Rheumatic Diseases Research Plan
New approaches to the treatment for rheumatoid arthritis are needed, according to a draft of the long-range plan for the National Institute of Arthritis and Musculoskeletal and Skin Diseases (NIAMS). The draft outlines research needs for fiscal years 2006–2009 and calls for exploring immunosuppressive agents in inflammatory rheumatic disorders and gaining a better understanding of the epidemiology and disease manifestations of diseases such as juvenile arthritis and juvenile dermatomyositis. The draft report also notes the importance of developing new imaging technologies.
Rare Disease Studies
Officials at the National Institutes of Health have launched the first clinical studies that are part of its Rare Diseases Clinical Research Network. The network has received a total of $71 million in 5-year funding awards to study rare diseases. In the next few months, more than 20 studies are expected to open in sites around the world. For example, an investigator at the Johns Hopkins Vasculitis Center in Baltimore will conduct a study of giant cell arteritis. Other studies will focus on conditions including Angelman's syndrome, episodic ataxia, and urea cycle disorders. “By studying the genetic component of these rare diseases, we hope to be able to better predict the course of the illnesses and provide more effective, personalized treatments for those afflicted,” NIH Director Dr. Elias A. Zerhouni said in a statement. “Ultimately, this individualized approach, completely different from how we treat patients today, will allow us to prevent or to promptly treat the complications arising from these genetic disorders.”

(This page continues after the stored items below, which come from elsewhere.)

(* ===== verification/Bits.v ===== *)
(** Bit-fields of a machine word, as the compiler lays them out: what is stored is
    read back cut to the width, and the other fields are left alone. *)

From S2P Require Import Prelude.
#[local] Open Scope Z_scope.

Record bits := MkBits { bit_off : Z; bit_len : Z }.

(** A bit-field of a word; storing keeps the low bits of the value. *)
Definition get_bits (b : bits) (w : Z) : Z :=
  Z.land (Z.shiftr w (bit_off b)) (Z.ones (bit_len b)).
Definition put_bits (b : bits) (v w : Z) : Z :=
  Z.lor (Z.ldiff w (Z.shiftl (Z.ones (bit_len b)) (bit_off b)))
        (Z.shiftl (Z.land v (Z.ones (bit_len b))) (bit_off b)).

Definition bits_ok (b : bits) : Prop := 0 ≤ bit_off b ∧ 0 ≤ bit_len b.
Definition bits_apart (a b : bits) : Prop :=
  bit_off a + bit_len a ≤ bit_off b ∨ bit_off b + bit_len b ≤ bit_off a.

Lemma get_bits_testbit b w i :
  bits_ok b → 0 ≤ i →
  Z.testbit (get_bits b w) i = Z.testbit w (i + bit_off b) && (i <? bit_len b).
Proof.
  intros [? ?] ?. unfold get_bits.
  by rewrite Z.land_spec, Z.shiftr_spec, Z.testbit_ones_nonneg by lia.
Qed.

Lemma put_bits_testbit b v w i :
  bits_ok b → 0 ≤ i →
  Z.testbit (put_bits b v w) i =
    if (bit_off b <=? i) && (i <? bit_off b + bit_len b) then Z.testbit v (i - bit_off b)
    else Z.testbit w i.
Proof.
  intros [? ?] ?. unfold put_bits.
  rewrite Z.lor_spec, Z.ldiff_spec, !Z.shiftl_spec by lia.
  destruct (Z.leb_spec (bit_off b) i) as [Hi|Hi]; cbn [andb].
  - rewrite Z.land_spec, Z.testbit_ones_nonneg by lia.
    destruct (Z.ltb_spec (i - bit_off b) (bit_len b)), (Z.ltb_spec i (bit_off b + bit_len b));
      try lia; cbn [negb]; by rewrite ?andb_true_r, ?andb_false_r, ?orb_false_r.
  - rewrite !(Z.testbit_neg_r _ (i - bit_off b)) by lia. cbn.
    by rewrite andb_true_r, orb_false_r.
Qed.

(** What was stored is read back, but for the bits that do not fit. *)
Lemma get_put_bits b v w :
  bits_ok b → get_bits b (put_bits b v w) = Z.land v (Z.ones (bit_len b)).
Proof.
  intros Hb. pose proof Hb as [? ?]. apply Z.bits_inj'. intros i Hi.
  rewrite get_bits_testbit, put_bits_testbit, Z.land_spec, Z.testbit_ones_nonneg by (done || lia).
  replace (i + bit_off b - bit_off b) with i by lia.
  destruct (Z.ltb_spec i (bit_len b)); [|by rewrite !andb_false_r].
  by rewrite (proj2 (Z.leb_le _ _)), (proj2 (Z.ltb_lt _ _)) by lia.
Qed.

(** Other fields are left alone. *)
Lemma get_put_other a b v w :
  bits_ok a → bits_ok b → bits_apart a b → get_bits a (put_bits b v w) = get_bits a w.
Proof.
  intros Ha Hb Hab. pose proof Ha as [? ?]. pose proof Hb as [? ?].
  apply Z.bits_inj'. intros i Hi. rewrite !get_bits_testbit, put_bits_testbit by (done || lia).
  destruct (Z.ltb_spec i (bit_len a)); [|by rewrite !andb_false_r]. f_equal.
  destruct (Z.leb_spec (bit_off b) (i + bit_off a)),
    (Z.ltb_spec (i + bit_off a) (bit_off b + bit_len b)); try done.
  destruct Hab; lia.
Qed.

#[export] Hint Extern 0 (bits_ok _) => by split : core.
#[export] Hint Extern 0 (bits_apart _ _) => unfold bits_apart; cbn; lia : core.

(** A field of one bit. *)
Lemma get_bits_flag b w : bits_ok b → bit_len b = 1 → Z.land (get_bits b w) 1 = get_bits b w.
Proof. intros ? E. unfold get_bits. rewrite E, <-Z.land_assoc. done. Qed.

(** [flag |= m] *)
Lemma get_put_flag b w m :
  bits_ok b → bit_len b = 1 →
  get_bits b (put_bits b (Z.lor (get_bits b w) m) w) = Z.lor (get_bits b w) (Z.land m 1).
Proof.
  intros Hb E. rewrite get_put_bits by done. rewrite E. change (Z.ones 1) with 1.
  by rewrite Z.land_lor_distr_l, get_bits_flag.
Qed.

Lemma flag_absorb b w m :
  bits_ok b → bit_len b = 1 → Z.lor (get_bits b w) (Z.lor (Z.land m 1) 1) = 1.
Proof.
  intros Hb E. rewrite <-(get_bits_flag b w) by done. apply Z.bits_inj'. intros i Hi. rewrite !Z.lor_spec, !Z.land_spec.
  destruct (Z.testbit 1 i) eqn:H1; by rewrite ?andb_false_r, ?orb_true_r.
Qed.
(* ===== verification/RbSearch.v ===== *)
(** The read-only walks of the red-black tree: [qp_rbtree_find],
    [qp_rbtree_min], [qp_rbtree_max] and the descent of [qp_rbtree_insert].
    Each terminates on every tree and leaves the memory alone. *)

From S2P Require Import Prelude RbModel RbTree RbRep.
#[local] Open Scope Z_scope.
#[local] Set Default Proof Using "All".

(** The size of a subtree bounds the rounds a descent from it can take. *)
Definition tsize (tr : tree) : nat := length (addrs tr).

Lemma tsize_node a c l k d r : tsize (Node a c l k d r) = S (tsize l + tsize r).
Proof. unfold tsize. cbn. by rewrite length_app. Qed.

Section search.
Context (t : Z) (F : gset Z) (h0 : gmap Z qp_rbtree_node_s) (r0 : gmap Z Z).
Context (sp : Z) (tr : tree) (s : rbmem).
Context (H : rbt t F h0 r0 sp tr s).
#[local] Abbreviation nil := (t + offsetof_sentinel).

Lemma rbt_at C T : plug C T = tr → rbt t F h0 r0 sp (plug C T) s.
Proof. intros ->. exact H. Qed.

Lemma tsize_fuel C T : plug C T = tr → (tsize T < 2 + size (nodes s))%nat.
Proof.
  intros <-. pose proof (rbt_nodup _ _ _ _ _ _ _ H) as Hn. rewrite !NoDup_cons in Hn.
  assert (length (addrs (plug C T)) ≤ size (nodes s))%nat as Hle.
  { apply NoDup_length_size; [tauto|]. intros a. by eapply rbt_dom. }
  rewrite addrs_plug, length_app in Hle. unfold tsize. lia.
Qed.

(** The search walk is at [T], where key [x] belongs. *)
Definition walk_inv (x : Z) (n : nat) (node : Z) (s' : rbmem) : Prop :=
  s' = s ∧ ∃ C T, plug C T = tr ∧ node = ptr nil T ∧ n = tsize T ∧ key_fits x C.

Lemma find_correct x :
  bst tr →
  wp (qp_rbtree_find t x) s (λ r s', s' = s ∧
    ((r = NULL ∧ u32 x ∉ keys (inorder tr)) ∨
     (r ≠ NULL ∧ ∃ d, (r, (u32 x, d)) ∈ inorder tr))).
Proof.
  intros Hbst. pose proof (rbt_null _ _ _ _ _ _ _ H) as Ht.
  destruct (rbt_lookup_top _ _ _ _ _ [] tr s H) as (Hroot & _ & Hsent). cbn in Hroot.
  unfold qp_rbtree_find, loop_fuel. rewrite qp_rbtree_nil_eq by done.
  rb_step. rb_step. rb_step. rb_step. wp_step. rb_step.
  eapply wp_mono.
  { eapply (wp_loop (walk_inv (u32 x)) _ (λ r s', s' = s ∧
      ((r = nil ∧ u32 x ∉ keys (inorder tr)) ∨
       (r ≠ nil ∧ r ≠ NULL ∧ ∃ d, (r, (u32 x, d)) ∈ inorder tr)))).
    - intros n node s' (-> & C & T & HT & -> & -> & Hb).
      destruct T as [|a c l k d r]; cbn [ptr].
      { rewrite Z.eqb_refl. rb_step. split; [done|]. left. split; [done|].
        rewrite <-HT. by apply key_fits_not_in. }
      destruct (rbt_lookup _ _ _ _ _ C a c l k d r s (rbt_at _ _ HT)) as (Ha & Hn & Hnil).
      rb_step. rb_step. rb_step. rewrite <-HT in Hbst.
      destruct (u32 x =? k) eqn:Ek; [apply Z.eqb_eq in Ek | apply Z.eqb_neq in Ek].
      { rb_step. split; [done|]. right. split_and!; [done..|]. exists d.
        rewrite <-HT, inorder_plug, Ek. cbn. set_solver. }
      rb_step. destruct (u32 x <? k) eqn:El; [apply Z.ltb_lt in El | apply Z.ltb_ge in El].
      + rb_step. rb_step. exists (tsize l). split; [rewrite tsize_node; lia|].
        split; [done|]. eexists (FL a c k d r :: C), l.
        split_and!; [done..|]. by eapply key_fits_left.
      + rb_step. rb_step. exists (tsize r). split; [rewrite tsize_node; lia|].
        split; [done|]. eexists (FR a c l k d :: C), r.
        split_and!; [done..|]. eapply key_fits_right; [done..|lia].
    - split; [done|]. exists [], tr. split_and!; [done..|]. split; set_solver.
    - by apply (tsize_fuel []). }
  intros r s' (-> & [(-> & Hx)|(Hr & Hr' & Hx)]); rb_step; (split; [done|]).
  - left. by rewrite Z.eqb_refl.
  - right. by rewrite (proj2 (Z.eqb_neq _ _)).
Qed.

(** The descent of [qp_rbtree_insert] finds the key, or the free slot. *)
Lemma insert_walk_correct node nd n C a c l k d r :
  bst tr → node ≠ NULL → nodes s !! node = Some nd →
  plug C (Node a c l k d r) = tr → key_fits (key nd) C → (tsize tr < n)%nat →
  wp (loop n (insert_walk_body t node) a) s (λ o s', s' = s ∧
    match o with
    | None => key nd ∈ keys (inorder tr)
    | Some cur => ∃ f C', faddr f = cur ∧ plug (f :: C') Leaf = tr ∧ key_fits (key nd) (f :: C')
    end).
Proof.
  intros Hbst Hnode Hnd HT0 Hb0 Hfuel.
  eapply (wp_loop (λ n node s', ∃ C a c l k d r,
    s' = s ∧ plug C (Node a c l k d r) = tr ∧ node = a ∧
    n = tsize (Node a c l k d r) ∧ key_fits (key nd) C)).
  2: { do 7 eexists. split_and!; [done|exact HT0|done..]. }
  2: { rewrite <-HT0 in Hfuel. unfold tsize in *. rewrite addrs_plug, length_app in Hfuel. lia. }
  clear dependent n C a c l k d r.
  intros n ? s' (C & a & c & l & k & d & r & -> & HT & -> & -> & Hb).
  destruct (rbt_lookup _ _ _ _ _ C a c l k d r s (rbt_at _ _ HT)) as (Ha & Hn & Hnil).
  unfold insert_walk_body. rewrite qp_rbtree_nil_eq by apply H.
  rb_step. rb_step. rb_step. rb_step.
  destruct (key nd =? k) eqn:Ek; [apply Z.eqb_eq in Ek | apply Z.eqb_neq in Ek].
  { rb_step. split; [done|]. rewrite <-HT, inorder_plug. apply elem_of_keys.
    exists (a, (k, d)). split; [done|]. cbn. set_solver. }
  rewrite <-HT in Hbst. rb_step.
  destruct (key nd <? k) eqn:El; [apply Z.ltb_lt in El | apply Z.ltb_ge in El]; rb_step.
  - pose proof (key_fits_left _ _ _ _ _ _ _ _ Hbst Hb El) as Hbl.
    destruct l as [|a' c' l' k' d' r']; cbn [ptr].
    + rb_if. rb_step. split; [done|]. eexists (FL a c k d r), C. done.
    + destruct (rbt_lookup _ _ _ _ _ (FL a c k d r :: C) _ _ _ _ _ _ s (rbt_at _ _ HT)) as (_ & _ & ?).
      rb_if. rb_step. exists (tsize (Node a' c' l' k' d' r')).
      split; [rewrite (tsize_node a); lia|]. do 7 eexists. split_and!; [done| |done..].
      exact HT.
  - pose proof (key_fits_right _ _ _ _ _ _ _ _ Hbst Hb ltac:(lia)) as Hbr.
    destruct r as [|a' c' l' k' d' r']; cbn [ptr].
    + rb_if. rb_step. split; [done|]. eexists (FR a c l k d), C. done.
    + destruct (rbt_lookup _ _ _ _ _ (FR a c l k d :: C) _ _ _ _ _ _ s (rbt_at _ _ HT)) as (_ & _ & ?).
      rb_if. rb_step. exists (tsize (Node a' c' l' k' d' r')).
      split; [rewrite (tsize_node a); lia|]. do 7 eexists. split_and!; [done| |done..].
      exact HT.
Qed.

(** The leftmost and the rightmost node of a subtree. *)
Lemma min_loop_correct C T n :
  plug C T = tr → T ≠ Leaf → (tsize T < n)%nat →
  wp (loop n (λ node,
        l ← ld left node;
        if l =? nil then mret (inr node) else
        l ← ld left node; mret (inl l)) (ptr nil T)) s
     (λ m s', s' = s ∧ ∃ C' c k d r, T = plug C' (Node m c Leaf k d r) ∧ cleft C' = []).
Proof.
  intros HT0 HL Hn.
  eapply (wp_loop (λ n m s', s' = s ∧ ∃ C' a c l k d r,
    T = plug C' (Node a c l k d r) ∧ m = a ∧ cleft C' = [] ∧ n = tsize (Node a c l k d r))).
  3: done.
  2: { split; [done|]. destruct T as [|a c l k d r]; [done|]. exists [].
       do 6 eexists. split_and!; done. }
  clear Hn n HL.
  intros n m s' (-> & C' & a & c & l & k & d & r & HT & -> & HC & ->).
  rewrite HT, <-plug_app in HT0.
  destruct (rbt_lookup _ _ _ _ _ _ _ _ _ _ _ _ s (rbt_at _ _ HT0)) as (Ha & Hn & Hnil).
  rb_step. rb_step. destruct l as [|a' c' l' k' d' r']; cbn [ptr].
  - rb_if. rb_step. split; [done|]. eauto 10.
  - destruct (rbt_lookup _ _ _ _ _ (FL a c k d r :: C' ++ C) _ _ _ _ _ _ s (rbt_at _ _ HT0)) as (_ & _ & ?).
    rb_if. repeat rb_step. exists (tsize (Node a' c' l' k' d' r')).
    split; [rewrite (tsize_node a); lia|]. split; [done|].
    exists (FL a c k d r :: C'). do 6 eexists. split_and!; [exact HT|done..].
Qed.

Lemma max_loop_correct C T n :
  plug C T = tr → T ≠ Leaf → (tsize T < n)%nat →
  wp (loop n (λ node,
        r ← ld right node;
        if r =? nil then mret (inr node) else
        r ← ld right node; mret (inl r)) (ptr nil T)) s
     (λ m s', s' = s ∧ ∃ C' c l k d, T = plug C' (Node m c l k d Leaf) ∧ cright C' = []).
Proof.
  intros HT0 HL Hn.
  eapply (wp_loop (λ n m s', s' = s ∧ ∃ C' a c l k d r,
    T = plug C' (Node a c l k d r) ∧ m = a ∧ cright C' = [] ∧ n = tsize (Node a c l k d r))).
  3: done.
  2: { split; [done|]. destruct T as [|a c l k d r]; [done|]. exists [].
       do 6 eexists. split_and!; done. }
  clear Hn n HL.
  intros n m s' (-> & C' & a & c & l & k & d & r & HT & -> & HC & ->).
  rewrite HT, <-plug_app in HT0.
  destruct (rbt_lookup _ _ _ _ _ _ _ _ _ _ _ _ s (rbt_at _ _ HT0)) as (Ha & Hn & Hnil).
  rb_step. rb_step. destruct r as [|a' c' l' k' d' r']; cbn [ptr].
  - rb_if. rb_step. split; [done|]. eauto 10.
  - destruct (rbt_lookup _ _ _ _ _ (FR a c l k d :: C' ++ C) _ _ _ _ _ _ s (rbt_at _ _ HT0)) as (_ & _ & ?).
    rb_if. repeat rb_step. exists (tsize (Node a' c' l' k' d' r')).
    split; [rewrite (tsize_node a); lia|]. split; [done|].
    exists (FR a c l k d :: C'). do 6 eexists. split_and!; [exact HT|done..].
Qed.

Lemma is_empty_correct :
  wp (qp_rbtree_is_empty t) s (λ b s', s' = s ∧ (b = true ↔ tr = Leaf)).
Proof.
  destruct (rbt_lookup_top _ _ _ _ _ [] tr s H) as (Hroot & Ht & _). cbn in Hroot.
  unfold qp_rbtree_is_empty. rewrite qp_rbtree_nil_eq by done. rb_if.
  repeat rb_step. split; [done|]. rewrite Z.eqb_eq. split; [|by intros ->].
  intros Heq. pose proof (rbt_at [] tr eq_refl) as H'.
  destruct tr as [|a c l k d r]; [done|].
  by destruct (rbt_lookup _ _ _ _ _ [] a c l k d r s H') as (_ & _ & Hn).
Qed.

(** The shared head of [qp_rbtree_min] and [qp_rbtree_max]: on a tree that is
    not empty they start at [node], NULL standing for the root. *)
Lemma start_correct C T node (k : Z → M Z) Q :
  plug C T = tr → T ≠ Leaf → node = ptr nil T ∨ (node = NULL ∧ C = []) →
  wp (k (ptr nil T)) s Q →
  wp (empty ← qp_rbtree_is_empty t;
      if (empty : bool) then mret NULL else
      node ← (if node =? NULL then get_root t else mret node); k node) s Q.
Proof.
  intros HT HL Hnode HQ. rb_step.
  eapply wp_mono; [apply is_empty_correct|]. cbn. intros b s' (-> & Hb).
  destruct b; [by destruct (plug_not_leaf C T HL); rewrite HT; apply Hb|].
  destruct (rbt_lookup_top _ _ _ _ _ [] tr s H) as (Hroot & Ht & _). cbn in Hroot.
  rb_step. destruct Hnode as [->|[-> ->]].
  - destruct T as [|a c l k' d r]; [done|]. cbn [ptr] in *.
    destruct (rbt_lookup _ _ _ _ _ C a c l k' d r s (rbt_at _ _ HT)) as (_ & ? & _).
    rb_if. by rb_step.
  - cbn [plug] in HT. rewrite HT in HQ. rb_if. by repeat rb_step.
Qed.

(** From a node of the tree, [qp_rbtree_min] and [qp_rbtree_max] reach the
    ends of its subtree; from NULL, those of the whole tree. *)
Lemma min_correct C T node :
  plug C T = tr → T ≠ Leaf → node = ptr nil T ∨ (node = NULL ∧ C = []) →
  wp (qp_rbtree_min t node) s (λ m s', s' = s ∧ ∃ C' c k d r,
    T = plug C' (Node m c Leaf k d r) ∧ cleft C' = []).
Proof.
  intros HT HL Hnode. unfold qp_rbtree_min. rewrite qp_rbtree_nil_eq by apply H.
  eapply start_correct; [done..|]. unfold loop_fuel. do 2 wp_step.
  eapply min_loop_correct; [done..|]. by eapply tsize_fuel.
Qed.

Lemma max_correct C T node :
  plug C T = tr → T ≠ Leaf → node = ptr nil T ∨ (node = NULL ∧ C = []) →
  wp (qp_rbtree_max t node) s (λ m s', s' = s ∧ ∃ C' c l k d,
    T = plug C' (Node m c l k d Leaf) ∧ cright C' = []).
Proof.
  intros HT HL Hnode. unfold qp_rbtree_max. rewrite qp_rbtree_nil_eq by apply H.
  eapply start_correct; [done..|]. unfold loop_fuel. do 2 wp_step.
  eapply max_loop_correct; [done..|]. by eapply tsize_fuel.
Qed.
End search.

Medicare Formulary Guidance
If officials at a Medicare Part D drug plan change the preferred or nonpreferred formulary drugs, remove dosage forms, or exchange therapeutic alternatives, they must allow beneficiaries currently taking the drug to be exempt from the changes for the rest of the year, according to guidance from the Centers for Medicare and Medicaid Services. Abby L. Block, director of the CMS Center for Beneficiary Choices issued a memo to Part D sponsors in April outlining policies for formulary changes made after a beneficiary has signed onto a plan at the beginning of the plan year. In addition, Part D plans can only change therapeutic categories and classes in a formulary at the beginning of each plan year, except to account for new therapeutic uses or newly approved drugs. CMS also noted that after March 1, Part D drug plans are only allowed to make “maintenance changes” to their formulary, such as replacing a brand name drugs with a new generic drug. All proposed formulary changes, except for expansions, must be submitted to CMS for review and approval, according to the memo. “Prescription drug therapies are constantly evolving, and new drug availability, new medical knowledge, and new opportunities for improving safety and quality in prescription drug use at a low cost will inevitably occur over the course of the year,” Ms. Block said in the memo to Part D sponsors.
Stem Cell Committee Named
The Institute of Medicine and the National Research Council, two divisions of the National Academies, have appointed a committee to “monitor and revise” voluntary guidelines on the conduct of human embryonic stem cell research. The committee will provide updates to the voluntary guidelines issued last year by the National Academies; it is currently seeking comments on the guidelines. It also will have workshops to keep informed about developments in the field. The 14-member committee will be cochaired by R. Alta Charo, professor of law and bioethics at the University of Wisconsin, Madison, and Richard O. Hynes, Ph.D., investigator at the Howard Hughes Medical Institute and professor of cancer research at the Massachusetts Institute of Technology, Cambridge. The Ellison Medical Foundation, the Greenwall Foundation, and the Howard Hughes Medical Institute will provide funding for the committee.
Maryland OKs Stem Cell Research
The Maryland legislature passed a bill establishing a $15 million fund to promote stem cell research in the state. The measure, which passed by a vote of 90–48 and signed by Republican Gov. Robert Ehrlich last month, will establish procedures for reviewing research projects involving either adult or embryonic stem cells. An independent commission—including representatives from the patient advocate, biotechnology, and ethics communities—will administer grants to universities and private sector researchers. “This new law will solidify Maryland's reputation as a national leader in medical research, attract and retain biotech companies and researchers to Maryland, and offer hope to millions of American suffering from debilitating conditions,” the governor said in a statement.